Terry Callier ; ce nom ne dira probablement pas grand chose à certains. Peut-être même rien à la plupart.
Il est ce genre de personnage sans histoire, hors du feu des projecteurs, sans lumière de fait. Pourtant, ce natif de Chicago a beaucoup de choses à raconter. Un visage doux, une allure à la Richie Havens avec juste sa guitare comme compagnon. Et une voix. Quelle voix !
Près de 50 ans après la parution de son premier album étrangement nommé "The New Folk Sound of Terry Callier" (à la base il devait s'appeler "It's About Time"), cette fameuse voix résonne encore par-delà le disque sur lequel elle est gravée. Accompagné de deux contrebasses, Terry Callier épure la musique. Il la rend vraiment humaine et accessible. On lit les écorchures à travers les 8 titres de l'album. Et, d'entrée, le timbre d'un autre âge de "900 Miles" m'a donné des frissons.
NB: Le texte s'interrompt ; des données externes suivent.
(** * eaglesync: the export engine (export.go)

    A shallow embedding of [Library.Export] and [Library.copyFile] with the
    collaborators they call: the destination file store (afero.Fs), the
    operating-system side holding the library (os.Open, times.StatFile,
    parseJsonFile), the smart-folder filter, the progress bar and the
    error-collecting worker pool.

    Go values are modelled as follows.
    - [error]: a Go [error] value is an [option error], [None] being [nil].
    - [time.Time]: an instant, as nanoseconds since the epoch in [Z]; Go's
      [!=] on the values returned by the two stat calls is inequality of
      instants.
    - A file store is a finite map from cleaned paths to files.  Whether an
      operation of a collaborator fails is decided by a fault oracle that is
      part of the store: the code under study only reacts to the failures.
      An operation that fails has no effect on the store.
    - Every call to a collaborator is recorded in a trace, so that ordering
      properties (what happened before what, what never happened) can be
      stated. *)

From Stdlib Require Import ZArith Ascii String.
From Stdlib.Strings Require Import Byte.
From stdpp Require Import gmap strings list fin_maps.

Local Open Scope Z_scope.
Local Open Scope string_scope.
Local Open Scope list_scope.

(** ** Paths: path/filepath on a slash-separated system *)

Module filepath.

Definition Separator : ascii := "/"%char.

(** strings.Split(s, "/") *)
Fixpoint split (s : string) : list string :=
  match s with
  | EmptyString => [EmptyString]
  | String c r =>
      if Ascii.eqb c Separator then EmptyString :: split r
      else match split r with
           | h :: t => String c h :: t
           | [] => [String c EmptyString]
           end
  end.

(** strings.Join(elems, "/") *)
Fixpoint concat (elems : list string) : string :=
  match elems with
  | [] => EmptyString
  | [e] => e
  | e :: rest => e +:+ "/" +:+ concat rest
  end.

Definition rooted (path : string) : bool :=
  match path with
  | String c _ => Ascii.eqb c Separator
  | EmptyString => false
  end.

(** The element loop of Clean: [out] is the output so far, last element
    first.  Empty and "." elements are dropped; ".." removes the element
    before it when there is one that is not itself "..", is dropped at
    the root, and is kept otherwise. *)
Fixpoint clean_elems (isRooted : bool) (out : list string) (elems : list string) : list string :=
  match elems with
  | [] => rev out
  | e :: rest =>
      if String.eqb e "" || String.eqb e "." then clean_elems isRooted out rest
      else if String.eqb e ".." then
        match out with
        | top :: below =>
            if String.eqb top ".." then clean_elems isRooted (e :: out) rest
            else clean_elems isRooted below rest
        | [] =>
            if isRooted then clean_elems isRooted [] rest
            else clean_elems isRooted [e] rest
        end
      else clean_elems isRooted (e :: out) rest
  end.

Definition render (isRooted : bool) (elems : list string) : string :=
  match isRooted, elems with
  | true, _ => "/" +:+ concat elems
  | false, [] => "."
  | false, _ => concat elems
  end.

Definition Clean (path : string) : string :=
  render (rooted path) (clean_elems (rooted path) [] (split path)).

(** Join ignores leading empty elements, joins the rest with the separator
    and cleans the result; with no non-empty element it returns "". *)
Fixpoint Join (elem : list string) : string :=
  match elem with
  | [] => ""
  | e :: rest => if String.eqb e "" then Join rest else Clean (concat elem)
  end.

(** Dir: everything up to and including the last separator, cleaned. *)
Definition Dir (path : string) : string :=
  Clean (concat (removelast (split path)) +:+
         (match removelast (split path) with [] => "" | _ => "/" end)).

(** The directory itself and every directory above it, as MkdirAll
    creates them. *)
Definition chain (dir : string) : list string :=
  let r := rooted dir in
  let elems := clean_elems r [] (split dir) in
  map (fun n => render r (take n elems)) (seq 1 (length elems)).

(** A path element that Clean keeps as it is: not empty, not "." or "..",
    and without a separator. *)
Definition plain (e : string) : Prop :=
  e <> "" /\ e <> "." /\ e <> ".." /\ split e = [e].

(** [p] names [dir] or something below it. *)
Definition under (dir p : string) : bool :=
  String.eqb p dir || String.prefix (dir +:+ "/") p.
Littéralement. Il est habité. Complètement. Il est le commencement d'un voyage d'une beauté aussi traumatisante qu'énigmatique. On sent à chacune des notes jouées, une appropriation quasi viscérale. "Spin, Spin, Spin" (démocratisé par HP Lovecraft) en témoigne tout autant. Comme son titre l'indique, il s'agit d'un tourbillon, d'un vertige fait de cercles incessants. Discontinus. C'est juste beau. Presque surnaturel.
Et puis on se demande si ce que l'on écoute est vraiment réel. J'ai eu cette impression dès le début. Comme happé par une force, quelque chose qui arrive très rarement dans une vie musicale. Des sensations similaires à celles que j'ai eues pour la toute première fois après avoir écouté Kind of Blue de Miles Davis. La magie a de suite opéré. Difficilement explicable. Pas scientifique, juste sensoriel.
Le coeur de l'album est une suite de cinq titres dans lesquels l'alchimie continue le travail qu'elle avait commencé auparavant : à savoir vous clouer avec une voix, une guitare acoustique, deux contrebasses. C'est sur ces bases que Terry Callier s'est appuyé pour enregistrer son album. Il a pris comme référence John Coltrane et son opus "Meditations" au sein duquel seules deux contrebasses accompagnent le saxophoniste. Et le résultat est stupéfiant. D'autant plus stupéfiant qu'il fut enregistré en quelques heures (sic !) un après-midi de printemps 1965 avec la majeure partie des morceaux bouclés en une seule prise. Question de budget oblige, dira-t-il dans une interview.
La chanson qui clôt la galette est, à l'instar de 900 Miles, un bijou. Pris dans le répertoire de Travis Edmonson, "Je suis un vagabond" est un résumé de l'album. Le leitmotiv est celui d'un homme qui est loin de chez lui, seul, sans famille. Une pierre qui roule, guitare à la main, chantant tel le forçat dans les champs de coton. La rage contenue et le désespoir évacué. Des textes sans fioriture. Dépouillement extrême.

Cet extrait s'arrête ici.